[[ Supplied records open ]]

Lemma parse_exp_app s e t r :
  parse_exp s = Some (e, t) → stop r = true → parse_exp (s +:+ r) = Some (e, t +:+ r).
Proof.
  intros H Hr. pose proof (stop_no_digit _ Hr) as Hd. destruct s as [|c s].
  - simplify_eq/=. change ("" +:+ r) with r. destruct r as [|c r]; [done|].
    cbn in *. by destruct (code c =? 101)%Z, (code c =? 69)%Z, (is_digit c), (code c =? 46)%Z.
  - rewrite str_app_cons. cbn [parse_exp] in *.
    destruct (_ || _); [|by simplify_eq]. destruct s as [|g s]; [done|].
    rewrite str_app_cons. cbn iota.
    destruct (code g =? 45)%Z; [|destruct (code g =? 43)%Z].
    1,2: destruct (parse_digits1 s) as [[[v k] t']|] eqn:E; simplify_eq/=;
      by rewrite (parse_digits1_app _ _ _ _ _ E Hd).
    destruct (parse_digits1 (String g s)) as [[[v k] t']|] eqn:E; simplify_eq/=.
    change (String g (s +:+ r)) with (String g s +:+ r).
    by rewrite (parse_digits1_app _ _ _ _ _ E Hd).
Qed.

Lemma parse_unsigned_app s q t r :
  parse_unsigned s = Some (q, t) → stop r = true →
  parse_unsigned (s +:+ r) = Some (q, t +:+ r).
Proof.
  unfold parse_unsigned. intros H Hr. pose proof (stop_no_digit _ Hr) as Hd.
  destruct (parse_int s) as [[n s1]|] eqn:E1; simplify_eq/=.
  rewrite (parse_int_app _ _ _ _ E1 Hd). simpl.
  destruct (parse_frac s1) as [[[f k] s2]|] eqn:E2; simplify_eq/=.
  rewrite (parse_frac_app _ _ _ _ _ E2 Hr). simpl.
  destruct (parse_exp s2) as [[e s3]|] eqn:E3; simplify_eq/=.
  by rewrite (parse_exp_app _ _ _ _ E3 Hr).
Qed.

Lemma parse_number_app s x t r :
  parse_number s = Some (x, t) → stop r = true →
  parse_number (s +:+ r) = Some (x, t +:+ r).
Proof.
  destruct s as [|c s]; [done|]. intros H Hr.
  rewrite str_app_cons. cbn [parse_number] in *.
  destruct (code c =? 45)%Z.
  - destruct (parse_unsigned s) as [[q t']|] eqn:E; simplify_eq/=.
    by rewrite (parse_unsigned_app _ _ _ _ E Hr).
  - destruct (parse_unsigned (String c s)) as [[q t']|] eqn:E; simplify_eq/=.
    change (String c (s +:+ r)) with (String c s +:+ r).
    by rewrite (parse_unsigned_app _ _ _ _ E Hr).
Qed.

Lemma parse_digits1_head c s x : parse_digits1 (String c s) = Some x → is_digit c = true.
Proof.
  unfold parse_digits1. cbn [parse_digits]. destruct (is_digit c); [done|].
  by rewrite Z.sub_diag.
Qed.

Lemma parse_number_head s x :
  parse_number s = Some x → ∃ c s', s = String c s' ∧ (is_digit c = true ∨ code c = 45%Z).
Proof.
  destruct s as [|c s]; [done|]. intros H. exists c, s. split; [done|].
  cbn [parse_number] in H. destruct (Z.eqb_spec (code c) 45); [by right|]. left.
  unfold parse_unsigned in H.
  destruct (parse_int (String c s)) as [[m t]|] eqn:E; [|done]. clear H.
  cbn [parse_int] in E. destruct (Z.eqb_spec (code c) 48) as [H48|].
  - unfold is_digit, between. by rewrite H48.
  - destruct (parse_digits1 (String c s)) as [p|] eqn:E2; [|done].
    by eapply parse_digits1_head.
Qed.

(** Safe integers print and parse exactly. *)
Lemma print_digits_nonzero fuel n s :
  (0 < n < 2 ^ Z.of_nat fuel)%Z →
  ∃ c s', print_digits fuel n s = String c s' ∧ is_digit c = true ∧ code c ≠ 48%Z.
Proof.
  revert n s. induction fuel as [|fuel IH]; intros n s Hn; [simpl in Hn; lia|].
  cbn [print_digits].
  pose proof (Z.mod_pos_bound n 10 ltac:(lia)) as Hd.
  pose proof (Z.div_mod n 10 ltac:(lia)) as Hdm.
  destruct (is_digit_char (n mod 10) Hd) as [Hd1 Hd2].
  destruct (Z.eqb_spec (n / 10) 0).
  - eexists _, _. split_and!; [done|done|]. rewrite Hd2. lia.
  - apply IH. pose proof (Z.div_pos n 10).
    rewrite Nat2Z.inj_succ, Z.pow_succ_r in Hn by lia. lia.
Qed.

Lemma parse_unsigned_digits n :
  (0 <= n)%Z → parse_unsigned (print_nonneg n "") = Some (inject_Z n, "").
Proof.
  intros Hn. unfold parse_unsigned.
  assert (parse_int (print_nonneg n "") = Some (n, "")) as ->.
  { destruct (decide (n = 0)%Z) as [->|Hnz]; [done|].
    destruct (print_digits_nonzero (digits_fuel n) n "") as (c & s' & Hs & Hc & Hc0).
    { pose proof (digits_fuel_ok n Hn). lia. }
    assert (print_nonneg n "" = String c s') as E by done. rewrite E.
    cbn [parse_int]. rewrite (proj2 (Z.eqb_neq _ _) Hc0).
    unfold parse_digits1. rewrite <-E, parse_print_nonneg by done. rewrite E. done. }
  simpl. repeat f_equal. unfold inject_Z, Qmult; simpl. f_equal. lia.
Qed.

[[ Supplied records closed ]]

Set down all of the data above, word for word.

Solution to this task:
Lemma parse_exp_app s e t r :
  parse_exp s = Some (e, t) → stop r = true → parse_exp (s +:+ r) = Some (e, t +:+ r).
Proof.
  intros H Hr. pose proof (stop_no_digit _ Hr) as Hd. destruct s as [|c s].
  - simplify_eq/=. change ("" +:+ r) with r. destruct r as [|c r]; [done|].
    cbn in *. by destruct (code c =? 101)%Z, (code c =? 69)%Z, (is_digit c), (code c =? 46)%Z.
  - rewrite str_app_cons. cbn [parse_exp] in *.
    destruct (_ || _); [|by simplify_eq]. destruct s as [|g s]; [done|].
    rewrite str_app_cons. cbn iota.
    destruct (code g =? 45)%Z; [|destruct (code g =? 43)%Z].
    1,2: destruct (parse_digits1 s) as [[[v k] t']|] eqn:E; simplify_eq/=;
      by rewrite (parse_digits1_app _ _ _ _ _ E Hd).
    destruct (parse_digits1 (String g s)) as [[[v k] t']|] eqn:E; simplify_eq/=.
    change (String g (s +:+ r)) with (String g s +:+ r).
    by rewrite (parse_digits1_app _ _ _ _ _ E Hd).
Qed.

Lemma parse_unsigned_app s q t r :
  parse_unsigned s = Some (q, t) → stop r = true →
  parse_unsigned (s +:+ r) = Some (q, t +:+ r).
Proof.
  unfold parse_unsigned. intros H Hr. pose proof (stop_no_digit _ Hr) as Hd.
  destruct (parse_int s) as [[n s1]|] eqn:E1; simplify_eq/=.
  rewrite (parse_int_app _ _ _ _ E1 Hd). simpl.
  destruct (parse_frac s1) as [[[f k] s2]|] eqn:E2; simplify_eq/=.
  rewrite (parse_frac_app _ _ _ _ _ E2 Hr). simpl.
  destruct (parse_exp s2) as [[e s3]|] eqn:E3; simplify_eq/=.
  by rewrite (parse_exp_app _ _ _ _ E3 Hr).
Qed.

Lemma parse_number_app s x t r :
  parse_number s = Some (x, t) → stop r = true →
  parse_number (s +:+ r) = Some (x, t +:+ r).
Proof.
  destruct s as [|c s]; [done|]. intros H Hr.
  rewrite str_app_cons. cbn [parse_number] in *.
  destruct (code c =? 45)%Z.
  - destruct (parse_unsigned s) as [[q t']|] eqn:E; simplify_eq/=.
    by rewrite (parse_unsigned_app _ _ _ _ E Hr).
  - destruct (parse_unsigned (String c s)) as [[q t']|] eqn:E; simplify_eq/=.
    change (String c (s +:+ r)) with (String c s +:+ r).
    by rewrite (parse_unsigned_app _ _ _ _ E Hr).
Qed.

Lemma parse_digits1_head c s x : parse_digits1 (String c s) = Some x → is_digit c = true.
Proof.
  unfold parse_digits1. cbn [parse_digits]. destruct (is_digit c); [done|].
  by rewrite Z.sub_diag.
Qed.

Lemma parse_number_head s x :
  parse_number s = Some x → ∃ c s', s = String c s' ∧ (is_digit c = true ∨ code c = 45%Z).
Proof.
  destruct s as [|c s]; [done|]. intros H. exists c, s. split; [done|].
  cbn [parse_number] in H. destruct (Z.eqb_spec (code c) 45); [by right|]. left.
  unfold parse_unsigned in H.
  destruct (parse_int (String c s)) as [[m t]|] eqn:E; [|done]. clear H.
  cbn [parse_int] in E. destruct (Z.eqb_spec (code c) 48) as [H48|].
  - unfold is_digit, between. by rewrite H48.
  - destruct (parse_digits1 (String c s)) as [p|] eqn:E2; [|done].
    by eapply parse_digits1_head.
Qed.

(** Safe integers print and parse exactly. *)
Lemma print_digits_nonzero fuel n s :
  (0 < n < 2 ^ Z.of_nat fuel)%Z →
  ∃ c s', print_digits fuel n s = String c s' ∧ is_digit c = true ∧ code c ≠ 48%Z.
Proof.
  revert n s. induction fuel as [|fuel IH]; intros n s Hn; [simpl in Hn; lia|].
  cbn [print_digits].
  pose proof (Z.mod_pos_bound n 10 ltac:(lia)) as Hd.
  pose proof (Z.div_mod n 10 ltac:(lia)) as Hdm.
  destruct (is_digit_char (n mod 10) Hd) as [Hd1 Hd2].
  destruct (Z.eqb_spec (n / 10) 0).
  - eexists _, _. split_and!; [done|done|]. rewrite Hd2. lia.
  - apply IH. pose proof (Z.div_pos n 10).
    rewrite Nat2Z.inj_succ, Z.pow_succ_r in Hn by lia. lia.
Qed.

Lemma parse_unsigned_digits n :
  (0 <= n)%Z → parse_unsigned (print_nonneg n "") = Some (inject_Z n, "").
Proof.
  intros Hn. unfold parse_unsigned.
  assert (parse_int (print_nonneg n "") = Some (n, "")) as ->.
  { destruct (decide (n = 0)%Z) as [->|Hnz]; [done|].
    destruct (print_digits_nonzero (digits_fuel n) n "") as (c & s' & Hs & Hc & Hc0).
    { pose proof (digits_fuel_ok n Hn). lia. }
    assert (print_nonneg n "" = String c s') as E by done. rewrite E.
    cbn [parse_int]. rewrite (proj2 (Z.eqb_neq _ _) Hc0).
    unfold parse_digits1. rewrite <-E, parse_print_nonneg by done. rewrite E. done. }
  simpl. repeat f_equal. unfold inject_Z, Qmult; simpl. f_equal. lia.
Qed.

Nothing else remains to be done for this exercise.